- Allegiance: South Sudan Defense Forces
- Conflicts: Second Sudanese Civil War (1983–2005)

= Yohannes Yual =

South Sudanese revolutionary

Major General Yohannes Yual Both (or Johannes Yoal Bath etc.) was a leader of the South Sudan Defense Forces whose mobile forces gave the Sudan People's Liberation Army considerable difficulty during the Second Sudanese Civil War (1983–2005).

In August 1991 Riek Machar, Lam Akol and Gordon Kong announced that John Garang had been ejected from the SPLM. The breakaway faction, based in Nasir until 1995 and then in Waat and Ayod, was called the SPLM/A-Nasir faction from 1991 to 1993.
The Bul Nuer Anyanya 2 militia at Mayom under Paulino Matip and the Lou Nuer Anyanya 2 militia at Doleib Hill under Yohannes Yual declared for Riek.
Later these forces become part of the government-sponsored SSDF militia.
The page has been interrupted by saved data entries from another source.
Definition sample_session (id : string) : ProcessSession :=
  mkSession id "ls" None true (Some (mkStdin true [] false false)) (Some 42%Z) 0 None 4 (Some 3) 0
    [] [] 0 0 "" "" None None false false false.

Lemma session_output_witness :
  let s' := fold_left run_event [Chunk stdout "abc"; Chunk stderr "de"] (sample_session "a") in
  s_aggregated s' = "bcde" /\ (drainSession s').2 = ("abc", "de").
Proof.
  destruct (session_output (sample_session "a") [Chunk stdout "abc"; Chunk stderr "de"])
    as (A & _ & _ & D & _); [by split|]. split; [exact A|exact D].
Defined.

(** C16: the registry's invariant.  In every state reached from start-up by the
    exported operations, on any session objects and in any order: ids are unique
    in both maps, a running entry points to a session with that id that has not
    exited, every session's buffers are bounded with exact counts, a finished
    entry keeps the last 2000 characters of its output, and the time to live is
    between one minute and three hours. *)
Theorem registry_invariant r : reachable r -> registry_ok r.
Proof. apply reachable_ok. Qed.

Lemma registry_invariant_witness :
  registry_ok (markExited 0 (Some 0%Z) None completed 5 (addSession (sample_session "a") (init None)).1).
Proof.
  apply registry_invariant. eapply reach_step; [|apply step_exit].
  eapply reach_step; [apply (reach_init None)|]. apply step_add. by split.
Defined.

(** sweeping.  A sweep keeps exactly the finished sessions that ended within
    the time to live, in their order; since the time to live is clamped, those
    that ended less than a minute ago survive and those older than three hours
    are gone, whatever value was configured. *)
Theorem prune_window now r id f :
  reachable r -> mget id (finishedSessions r) = Some f ->
  (now - f_endedAt f <= 60000 -> mget id (finishedSessions (pruneFinishedSessions now r)) = Some f)%Z /\
  (10800000 < now - f_endedAt f -> mget id (finishedSessions (pruneFinishedSessions now r)) = None)%Z.
Proof.
  intros RE G. destruct (reachable_ok r RE) as [_ K _ _ _ (T1 & T2 & T3)].
  pose proof (mget_filter (fun p => negb (num_lt (NInt (f_endedAt p.2))
    (num_sub (NInt now) (jobTtlMs r)))) (finishedSessions r) id f K) as P.
  destruct (jobTtlMs r) as [|?|m k] eqn:J; try done. clear T3.
  assert (0 < pow10 k)%Z as P10 by (unfold pow10; lia).
  cbn in T1, T2. rewrite Z.ltb_ge in T1, T2. change (pow10 0) with 1%Z in *. split; intros W.
  - unfold pruneFinishedSessions. simpl. rewrite J. apply P. split; [done|].
    apply negb_true_iff. cbn. apply Z.ltb_ge. change (pow10 0) with 1%Z. nia.
  - unfold pruneFinishedSessions. simpl. rewrite J.
    destruct (mget id (List.filter _ _)) as [g|] eqn:E; [|done]. exfalso.
    apply mget_filter in E as [E1 E2]; [|done]. rewrite G in E1. injection E1 as <-.
    apply negb_true_iff in E2. cbn in E2. apply Z.ltb_ge in E2.
    change (pow10 0) with 1%Z in E2. nia.
Qed.
(* ===== verification/ProcessTool.v ===== *)
(** * The process tool

    [src/src/agents/bash-tools.process.ts]: the tool through which the model lists,
    polls, reads, feeds, kills and removes shell sessions of the registry.

    What other code does to the registry while [poll] waits is the function
    [during]; whether the child accepts what is written to its standard input is
    [write_error]. *)

From stdpp Require Import base list sets strings gmap pretty.
From Stdlib Require Import Ascii Lia ZArith.
From S2P Require Import Prelude JsString JsMap JsValue ProcessRegistry.

(** ** Replies *)

Definition newline : string := String (ascii_of_nat 10) EmptyString.

Definition reply (text : string) (details : list (string * value)) : value :=
  VObj [("content", VArr [VObj [("type", VStr "text"); ("text", VStr text)]]); ("details", VObj details)].

Definition opt_str (o : option string) : value := match o with Some s => VStr s | None => VUndef end.
Definition opt_int (o : option Z) : value := match o with Some z => VNum (NInt z) | None => VUndef end.
(** Exit fields are [undefined] before the exit and a value or [null] after. *)
Definition exit_code (ex : bool) (o : option Z) : value :=
  match o with Some z => VNum (NInt z) | None => if ex then VNull else VUndef end.
Definition exit_signal (ex : bool) (o : option string) : value :=
  match o with Some s => VStr s | None => if ex then VNull else VUndef end.
(** ** Specification: the history of a program run *)

Inductive event :=
| Turn (sessionId userMessage : string) (now : Z)
| ToolUse (sessionId toolName : string) (toolArgs : value) (now : Z).
Definition time_of (e : event) : Z := match e with Turn _ _ t | ToolUse _ _ _ t => t end.
Definition run_event (m : states) (e : event) : states :=
  match e with
  | Turn s msg now => (beginCheckoutWorkflowTurn s msg now m).1
  | ToolUse s tool args now => (enforceCheckoutWorkflow s tool args now m).1
  end.
Definition run (hist : list event) : states := fold_left run_event hist [].

(** What a user message says about purchases. *)
Inductive verdict := Silent | Cancels | Confirms.
Definition verdict_of (userMessage : string) : verdict :=
  let msg := toLowerCase (compact (VStr userMessage)) in
  if negb (truthy msg) then Silent
  else if re_test CANCEL_REGEX msg then Cancels
  else if re_test CONFIRM_REGEX msg then Confirms else Silent.

(** The time of the last confirmation in a session that no cancellation followed. *)
Definition confirm_step (s : string) (acc : option Z) (e : event) : option Z :=
  match e with
  | Turn s' msg now =>
      if (s' =? s)%string then
        match verdict_of msg with Silent => acc | Cancels => None | Confirms => Some now end
      else acc
  | ToolUse _ _ _ _ => acc
  end.
Definition last_confirm (s : string) (hist : list event) : option Z := fold_left (confirm_step s) hist None.

(** The clock does not run backwards. *)
Fixpoint ordered (t : Z) (hist : list event) : Prop :=
  match hist with
  | [] => True
  | e :: hist' => (t <= time_of e)%Z /\ ordered (time_of e) hist'
  end.
Definition end_time (t : Z) (hist : list event) : Z := fold_left (fun _ e => time_of e) hist t.

(** ** Lemmas *)

#[local] Arguments re_test : simpl never.
#[local] Arguments verdict_of : simpl never.
#[local] Arguments detectCheckoutRisk : simpl never.
#[local] Arguments buildBlockMessage : simpl never.
#[local] Opaque CHECKOUT_CONFIRM_TTL_MS CANCEL_REGEX CONFIRM_REGEX CHECKOUT_KEYWORDS CHECKOUT_URL_HINT.

Definition until (s : string) (m : states) : Z := confirmedUntil (default fresh_state (mget s m)).

Lemma getState_until s m :
  let '(st, m0) := getState s m in
  confirmedUntil st = until s m /\ forall s', until s' m0 = until s' m.
Proof.
  unfold getState, until. destruct (mget s m) as [st|] eqn:E; [by rewrite ?E|].
  split; [done|]. intros s'. rewrite mget_mset. case_bool_decide; subst; [by rewrite E|done].
Qed.
Lemma until_mset s s' st m : until s (mset s' st m) = if bool_decide (s = s') then confirmedUntil st else until s m.
Proof. unfold until. rewrite mget_mset. by case_bool_decide. Qed.

Lemma expire_until now st :
  confirmedUntil (expire now st) = if (confirmedUntil st <=? now)%Z then 0%Z else confirmedUntil st.
Proof. unfold expire. by destruct (_ <=? _)%Z. Qed.

(** The end of the authorisation after one event. *)
Definition until_step (s : string) (u : Z) (e : event) : Z :=
  let expired t := if (u <=? t)%Z then 0%Z else u in
  match e with
  | Turn s' msg now =>
      if (s' =? s)%string then
        match verdict_of msg with
        | Silent => expired now
        | Cancels => 0%Z
        | Confirms => (now + CHECKOUT_CONFIRM_TTL_MS)%Z
        end
      else u
  | ToolUse s' _ _ now => if (s' =? s)%string then expired now else u
  end.

Lemma run_event_until s m e : until s (run_event m e) = until_step s (until s m) e.
Proof.
  destruct e as [s' msg now|s' tool args now]; cbn [run_event until_step].
  - unfold beginCheckoutWorkflowTurn, verdict_of. pose proof (getState_until s' m) as G.
    destruct (getState s' m) as [st m0]. destruct G as [G1 G2].
    destruct (negb _); [|destruct (re_test CANCEL_REGEX _); [|destruct (re_test CONFIRM_REGEX _)]]; cbn [fst];
      rewrite until_mset, ?expire_until, G2; rewrite (String.eqb_sym s' s);
      (case_bool_decide as E; [subst; by rewrite String.eqb_refl, ?G1|apply String.eqb_neq in E; by rewrite E]).
  - unfold enforceCheckoutWorkflow. pose proof (getState_until s' m) as G.
    destruct (getState s' m) as [st m0]. destruct G as [G1 G2].
    destruct (detectCheckoutRisk tool args); [destruct (_ <? _)%Z|]; cbn [fst];
      rewrite until_mset; cbn [confirmedUntil]; rewrite ?expire_until, G2, (String.eqb_sym s' s);
      (case_bool_decide as E; [subst; by rewrite String.eqb_refl, ?G1|apply String.eqb_neq in E; by rewrite E]).
Qed.

(** How the stored end relates to the history, at time [t]. *)
Definition agrees (u : Z) (c : option Z) (t : Z) : Prop :=
  match c with
  | Some t0 => u = (t0 + CHECKOUT_CONFIRM_TTL_MS)%Z \/ (u = 0 /\ t0 + CHECKOUT_CONFIRM_TTL_MS <= t)%Z
  | None => u = 0%Z
  end.

Lemma agrees_step s u c t e :
  (0 <= t)%Z -> (t <= time_of e)%Z -> agrees u c t ->
  agrees (until_step s u e) (confirm_step s c e) (time_of e).
Proof.
  intros T0 T A. destruct e as [s' msg now|s' tool args now]; cbn [until_step confirm_step time_of] in *;
    (destruct (s' =? s)%string; [|destruct c; cbn [agrees] in *; [destruct A as [->|[-> ?]]; [by left|right; lia]|done]]).
  - destruct (verdict_of msg); cbn [agrees]; [|done|by left].
    destruct c as [t0|]; cbn [agrees] in *; [|subst; by destruct (_ <=? _)%Z].
    destruct (u <=? now)%Z eqn:E; [apply Z.leb_le in E|]; destruct A as [->|[-> ?]]; auto; right; lia.
  - destruct c as [t0|]; cbn [agrees] in *; [|subst; by destruct (_ <=? _)%Z].
    destruct (u <=? now)%Z eqn:E; [apply Z.leb_le in E|]; destruct A as [->|[-> ?]]; auto; right; lia.
Qed.

Lemma run_agrees s hist m c t :
  (0 <= t)%Z -> ordered t hist -> agrees (until s m) c t ->
  agrees (until s (fold_left run_event hist m)) (fold_left (confirm_step s) hist c) (end_time t hist).
Proof.
  revert m c t. induction hist as [|e hist IH]; intros m c t T O A; simpl in *; [done|].
  destruct O as [O1 O2]. apply IH; [lia|done|]. rewrite run_event_until. by apply (agrees_step s _ c t).
Qed.

Lemma end_time_ge hist t : ordered t hist -> (t <= end_time t hist)%Z.
Proof.
  revert t. induction hist as [|e hist IH]; intros t; simpl; [lia|]. intros [O1 O2].
  specialize (IH _ O2). unfold end_time in *. lia.
Qed.

Lemma detected_action tool args risk :
  detectCheckoutRisk tool args = Some risk -> risk_action risk ∈ CHECKOUT_ACTIONS.
Proof.
  unfold detectCheckoutRisk. repeat (case_match; [done|]).
  destruct (checkout_text _) eqn:C.
  - intros R%(f_equal (fmap risk_action)). cbn in R. injection R as <-. match goal with H : negb (bool_decide _) = false |- _ =>
      apply negb_false_iff, bool_decide_eq_true in H; exact H end.
  - rewrite andb_false_r. by destruct (_ && is_record _).
Qed.

(** ** Properties *)

(** C8: purchases need a recent confirmation.  In any run with a clock that
    does not go back, a tool call of a session is let through exactly when it is
    not recognised as a purchase action, or when the user of that same session
    confirmed less than five minutes before and has not cancelled since.  What
    happens in other sessions plays no part. *)
Theorem checkout_needs_confirmation hist s tool args t :
  ordered 0 hist -> (end_time 0 hist <= t)%Z ->
  allowed (enforceCheckoutWorkflow s tool args t (run hist)).2 = true <->
  detectCheckoutRisk tool args = None \/
  exists t0, last_confirm s hist = Some t0 /\ (t < t0 + 300000)%Z.
Proof.
  intros O T. pose proof (run_agrees s hist [] None 0 ltac:(lia) O eq_refl) as A.
  fold (run hist) in A. fold (last_confirm s hist) in A.
  pose proof (end_time_ge hist 0 O) as T0.
  unfold enforceCheckoutWorkflow. pose proof (getState_until s (run hist)) as G.
  destruct (getState s (run hist)) as [st m0]. destruct G as [G1 _].
  destruct (detectCheckoutRisk tool args) as [risk|]; [|split; [by left|done]].
  rewrite expire_until, G1. unfold agrees in *. change CHECKOUT_CONFIRM_TTL_MS with (5 * 60000)%Z in *.
  destruct (last_confirm s hist) as [t0|].
  - transitivity (t < t0 + 300000)%Z; [|split; [eauto|by intros [|(? & [= <-] & ?)]]].
    destruct A as [->|[-> A]].
    + destruct (Z.leb_spec (t0 + 5 * 60000) t) as [L|L].
      * rewrite (proj2 (Z.ltb_ge t 0)) by lia. cbn [snd allowed]. split; [done|lia].
      * rewrite (proj2 (Z.ltb_lt t _)) by lia. cbn [snd allowed]. split; [lia|done].
    + rewrite (proj2 (Z.leb_le 0 t)), (proj2 (Z.ltb_ge t 0)) by lia. cbn [snd allowed]. split; [done|lia].
  - rewrite A, (proj2 (Z.leb_le 0 t)), (proj2 (Z.ltb_ge t 0)) by lia. cbn [snd allowed].
    split; [done|by intros [|(? & ? & ?)]].
Qed.

Definition buy_now : value := VObj [("action", VStr "click"); ("element", VStr "Buy  Now button")].

Lemma checkout_needs_confirmation_witness :
  allowed (enforceCheckoutWorkflow "s" "browser" buy_now 900 (run [Turn "s" "Confirm  purchase" 500])).2 = true /\
  allowed (enforceCheckoutWorkflow "s" "browser" buy_now 300500 (run [Turn "s" "Confirm  purchase" 500])).2 = false.
Proof.
  split.
  - apply (checkout_needs_confirmation [Turn "s" "Confirm  purchase" 500] "s" "browser" buy_now 900).
    + simpl. lia.
    + simpl. lia.
    + right. exists 500%Z. split; [vm_compute; reflexivity|lia].
  - destruct (allowed _) eqn:E; [|reflexivity]. exfalso.
    apply (checkout_needs_confirmation [Turn "s" "Confirm  purchase" 500]) in E; [|simpl; lia|simpl; lia].
    destruct E as [E|(t0 & E & L)]; [vm_compute in E; discriminate|].
    vm_compute in E. injection E as <-. lia.
Defined.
The civil war ended in January 2005. Yohannes Yual accepted the Juba Declaration of 8 January 2006, joining the army along with other soldiers under the command of Paulino Matiep. His men are primarily Lou Nuer, now in the 8th Division's command in Jonglei state. He is a Major General and has been deputy commander of the 4th Division in Duar, Upper Nile State.

A group called the South Sudan United Democratic Alliance alleged that on 12 April 2006, Lou Nuer (Janai/Gatliek section) SPLA forces under Johannes Yoal Bath launched a revenge attack on Ulang and killed more than 30 people, including both civilians and soldiers.
The attack was said to be in retaliation for cattle raids in Nyayin, on the East Bank of the Sobat River, made by combined forces of the SPLA and Jikany Nuer under Commander George Athor Deng.
Johannes Yoal Bath had been involved in an attack on Nasir in May 1994.